The novel winds its way in and out and in-between a great stage family. Enter Echo Ender, grand dame; Joe, her son; Queenie, her daughter-in-law; Frankie, her granddaughter; and George, her great-grandson. Add to the slate of humans, the dummies, or dolls, or, as the Fisher family prefers, “boys”: Narcissus, Pipsqueak, George, and (a rarity) a “girl” named Belle. This is one family whose secrets are many and whose fathers are more often than not, missing.
While the back story of Echo Ender’s great fame, is interesting, it is the story of George, her great grandson, that takes front and center. George is the one member of the family who self-consciously watches from the wings—literally and figuratively. And the family drama that he sees played out leads him to unravel the story of a missing aunt, a father presumed dead, and a grandfather long thought to be killed in World War II. It’s almost as if thisGeorge (named after his grandfather’s boy) is the one character in the novel who refuses to accept the script of his life at face value—and in doing so unwittingly re-writes his family’s story … but only after finding (and also losing) his own voice.

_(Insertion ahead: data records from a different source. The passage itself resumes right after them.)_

(** Rebalancing from the parent of the hole. *)
Lemma fixup_parent t c T : rep t (plug c T) -> respects update (inorder (plug c T)) ->
  exists t' T', avltree_fixup update (depth_fuel t) t (hole_par c 0) = Ok t' /\ rep t' T' /\
    inorder T' = inorder (plug c T) /\ kept t t'.
Proof.
  intros R Hu. destruct c as [|f c].
  - exists t, T. split; [reflexivity|]. split; [exact R|]. split; [reflexivity|apply kept_refl].
  - pose proof (depth_fuel_enough t (f :: c) T R) as Hf. cbn [hole_par].
    assert (exists l r, plug (f :: c) T = plug c (Br l (fptr f) r)) as (l & r & E) by (destruct f; cbn; eauto).
    rewrite E in *. apply fixup_rep; [exact R|exact Hu|]. cbn in Hf. lia.
Qed.

(** The callback for the new leaf establishes the invariant. *)
Definition welcomes (cb : option (avltree U -> Z -> U)) (t : avltree U) (c : list frame) (node : Z) : Prop :=
  forall t1, rep t1 (plug c (Br Leaf node Leaf)) -> a_user t1 = a_user t -> uinv (a_user (notify cb t1 node)).

Lemma insert_at_rep t c node added : rep t (plug c Leaf) -> node <> 0 -> is_Some (a_nodes t !! node) ->
  node ∉ inorder (plug c Leaf) -> respects update (inorder (plug c (Br Leaf node Leaf))) -> welcomes added t c node ->
  exists t' T', insert_at_loc update t node (hole_par c 0) (flink c) added = Ok t' /\ rep t' T' /\
    inorder T' = inorder (plug c (Br Leaf node Leaf)) /\ kept t t' /\ uinv (a_user t').
Proof.
  intros R n0 Dn Nn Hu Hadd. pose proof R as R'. rewrite rep_plug in R'. destruct R' as (Hr & _ & HS & ND & Ty).
  rewrite inorder_plug in ND, Nn. cbn in ND, Nn. pose proof (nodes_perm c) as P.
  assert (Nc : node ∉ nodes c) by (rewrite <- P; exact Nn).
  unfold insert_at_loc.
  destruct (set_height_views t node 1 ltac:(unfold is_u; lia) Dn) as (t0 & -> & V). cbn [mbind outcome_bind].
  run (set_left_views t0 node 0). run (set_right_views t1 node 0).
  run (set_parent_views t2 node (hole_par c 0)).
  assert (S : forall y, y <> node -> same (a_nodes t) (a_nodes t3) y)
    by (intros y Hy; unfold same; views; decides; auto).
  destruct (write_link_spec t3 c 0 node) as (t4 & -> & Hr4 & HS4 & K4 & U4 & S4).
  { eapply seg_same; [|exact HS]. intros y Hy. apply S. intros ->. auto. }
  { change (top c 0) with (top c (root Leaf)). rewrite <- Hr. roots. }
  { rewrite <- P. exact ND. }
  cbn [mbind outcome_bind].
  assert (K : kept t t4) by (refine (kept_trans _ _ _ _ K4); keeps).
  assert (R4 : rep t4 (plug c (Br Leaf node Leaf))).
  { rewrite rep_plug. split; [exact Hr4|]. split; [|split; [exact HS4|split; [|apply K, Ty]]].
    - split; [|split; exact I]. eapply links_same; [apply S4, Nc|].
      split; [exact n0|]. views. decides. auto.
    - rewrite inorder_plug. cbn. rewrite <- Permutation_middle. apply list.NoDup_cons. auto. }
  assert (Eu : a_user t4 = a_user t) by (rewrite U4; users). pose proof (Hadd t4 R4 Eu) as Ha.
  pose proof (rep_notify added t4 node _ R4) as R5. pose proof (rep_notify update _ node _ R5) as R6.
  pose proof (kept_notify update _ _ node Hu R5 (plug_root_in _ _ _ _)) as K6.
  unfold avlnode_update. destruct (fixup_parent _ c _ R6 Hu) as (t' & T' & -> & R' & EI & K').
  exists t', T'. split; [reflexivity|]. split; [exact R'|]. split; [exact EI|].
  assert (K7 : kept (notify added t4 node) t') by (exact (kept_trans _ _ _ K6 K')). pose proof (proj2 (proj2 K7) Ha) as Hu'.
  split; [|exact Hu']. destruct K as (D1 & T1 & _). destruct K7 as (D2 & T2 & _).
  split; [destruct added; cbn in D2; congruence|]. split; [|intros _; exact Hu'].
  intros Ht. apply T2. destruct added; apply T1, Ht.
Qed.

(** Where the descent puts the node: what comes before it and what comes after. *)
Fixpoint place (cmp : Z -> Z -> Z) (node : Z) (T : tree) : option (list Z * list Z) :=
  match T with
  | Leaf => Some ([], [])
  | Br l p r =>
      if cmp node p =? 0 then None
      else if cmp node p <? 0 then
        '(xs, ys) ← place cmp node l; Some (xs, ys ++ p :: inorder r)
      else '(xs, ys) ← place cmp node r; Some (inorder l ++ p :: xs, ys)
  end.

Lemma place_inorder cmp node T xs ys : place cmp node T = Some (xs, ys) -> inorder T = xs ++ ys.
Proof.
  revert xs ys. induction T as [|l IHl p r IHr]; intros xs ys; cbn; [intros [= <- <-]; reflexivity|].
  destruct (cmp node p =? 0); [discriminate|]. destruct (cmp node p <? 0).
  - destruct (place cmp node l) as [[a b]|]; cbn; [|discriminate]. intros [= <- <-].
    rewrite (IHl a b eq_refl), <- app_assoc. reflexivity.
  - destruct (place cmp node r) as [[a b]|]; cbn; [|discriminate]. intros [= <- <-].
    rewrite (IHr a b eq_refl), <- app_assoc. reflexivity.
Qed.

Lemma insert_loop_rep cmp node : forall T fuel t c, rep t (plug c T) -> node <> 0 ->
  is_Some (a_nodes t !! node) -> node ∉ inorder (plug c T) -> (depth T <= fuel)%nat ->
  match place cmp node T with
  | None => insert_loop update added_node fuel cmp t node (hole_par c 0) (root T) (flink c) = Ok (false, t)
  | Some (xs, ys) =>
      respects update (before c ++ (xs ++ node :: ys) ++ after c) ->
      (forall d, plug d Leaf = plug c T -> before d = before c ++ xs -> after d = ys ++ after c -> welcomes added_node t d node) ->
      exists t' T',
        insert_loop update added_node fuel cmp t node (hole_par c 0) (root T) (flink c) = Ok (true, t') /\
        rep t' T' /\ kept t t' /\ uinv (a_user t') /\ inorder T' = before c ++ (xs ++ node :: ys) ++ after c
  end.
Proof.
  induction T as [|l IHl p r IHr]; intros fuel t c R n0 Dn Nn Hf; cbn [place].
  - intros Hu Hadd. destruct (insert_at_rep t c node added_node R n0 Dn Nn) as (t' & T' & E & R' & EI & K & U').
    { rewrite inorder_plug. exact Hu. } { apply Hadd; rewrite ?app_nil_r; reflexivity. }
    exists t', T'. split; [destruct fuel; cbn; rewrite E; reflexivity|].
    split; [exact R'|]. split; [exact K|]. split; [exact U'|]. rewrite EI, inorder_plug. reflexivity.
  - destruct (rep_node _ _ _ _ _ R) as (h & p0 & Ep).
    destruct fuel as [|fuel]; [cbn in Hf; lia|]. cbn [insert_loop root].
    destruct (Z.eqb_spec p 0) as [?|_]; [congruence|].
    destruct (cmp node p =? 0); [reflexivity|]. rewrite Ep. cbn [mbind outcome_bind a_left a_right].
    cbn in Hf. destruct (cmp node p <? 0).
    + specialize (IHl fuel t (FL p r :: c) R n0 Dn Nn ltac:(lia)). cbn [hole_par fptr flink] in IHl.
      destruct (place cmp node l) as [[xs ys]|]; cbn [mbind option_bind]; [|exact IHl]. cbn [before after] in IHl.
      intros Hu Hadd. assert (EX : before c ++ (xs ++ node :: ys) ++ p :: inorder r ++ after c = before c ++ (xs ++ node :: ys ++ p :: inorder r) ++ after c)
        by (repeat (rewrite <- ?app_assoc; cbn); reflexivity). rewrite <- EX in *. apply IHl; [exact Hu|].
      intros d Ed Eb Ea. apply Hadd; [exact Ed|exact Eb|]. rewrite Ea. repeat (rewrite <- ?app_assoc; cbn). reflexivity.
    + specialize (IHr fuel t (FR l p :: c) R n0 Dn Nn ltac:(lia)). cbn [hole_par fptr flink] in IHr.
      destruct (place cmp node r) as [[xs ys]|]; cbn [mbind option_bind]; [|exact IHr]. cbn [before after] in IHr.
      intros Hu Hadd. assert (EX : (before c ++ inorder l ++ [p]) ++ (xs ++ node :: ys) ++ after c = before c ++ ((inorder l ++ p :: xs) ++ node :: ys) ++ after c)
        by (repeat (rewrite <- ?app_assoc; cbn); reflexivity). rewrite <- EX in *. apply IHr; [exact Hu|].
      intros d Ed Eb Ea. apply Hadd; [exact Ed| |exact Ea]. rewrite Eb. repeat (rewrite <- ?app_assoc; cbn). reflexivity.
Qed.

Lemma avl_insert_rep cmp node t T : rep t T -> node <> 0 -> is_Some (a_nodes t !! node) -> node ∉ inorder T ->
  match place cmp node T with
  | None => avltree_insert update added_node t node cmp = Ok (false, t)
  | Some (xs, ys) => respects update (xs ++ node :: ys) ->
      (forall d, plug d Leaf = T -> before d = xs -> after d = ys -> welcomes added_node t d node) ->
      exists t' T', avltree_insert update added_node t node cmp = Ok (true, t') /\
        rep t' T' /\ kept t t' /\ uinv (a_user t') /\ inorder T' = xs ++ node :: ys
  end.
Proof.
  intros R n0 Dn Nn. unfold avltree_insert. pose proof R as [-> _].
  pose proof (insert_loop_rep cmp node T (depth_fuel t) t [] R n0 Dn Nn) as H.
  pose proof (depth_fuel_enough t [] T R) as Hf. cbn in Hf. specialize (H ltac:(lia)).
  destruct (place cmp node T) as [[xs ys]|]; [|exact H]. cbn [before after app] in H. rewrite app_nil_r in H. intros Hu Hadd.
  apply H; [exact Hu|]. intros d Ed Eb Ea. rewrite app_nil_r in Ea. auto.
Qed.
End Insert.

(** Callbacks keep a trivial invariant. *)
Definition no_inv (U : Type) : UserInv U := fun _ => True.
Lemma respects_no_inv {U} (cb : option (avltree U -> Z -> U)) xs : respects (UI := no_inv U) cb xs.
Proof. intros t T x _ _ _ _. exact I. Qed.
Lemma welcomes_no_inv {U} (cb : option (avltree U -> Z -> U)) t c node : welcomes (UI := no_inv U) cb t c node.
Proof. intros t1 _ _. exact I. Qed.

While the novel’s opening intrigued me, it was a chore, at first, to keep track of three generations of stage acts: names, places, theaters, acts. And truth be told, it probably took me almost eighty pages to reach that sweet spot where I felt compelled to read, where the book beckoned me away from lesson plans, dinner preparations, and laundry. I’m slow that way. But By George is a fantastic story, one thick with motifs of storyand voice and act.
( I loved it, Denise!)
Next up: I just started reading The Tiger’s Wife. I’m already hooked, yet more than a little ashamed that my fascination with all things geopolitical hadn’t yet been born during the Balkan conflict and I am a bit lost figuring out who is whom in this Balkan country. I’ve just met the deathless man and, myth or no, magical realism or not, I’m enjoying myself immensely.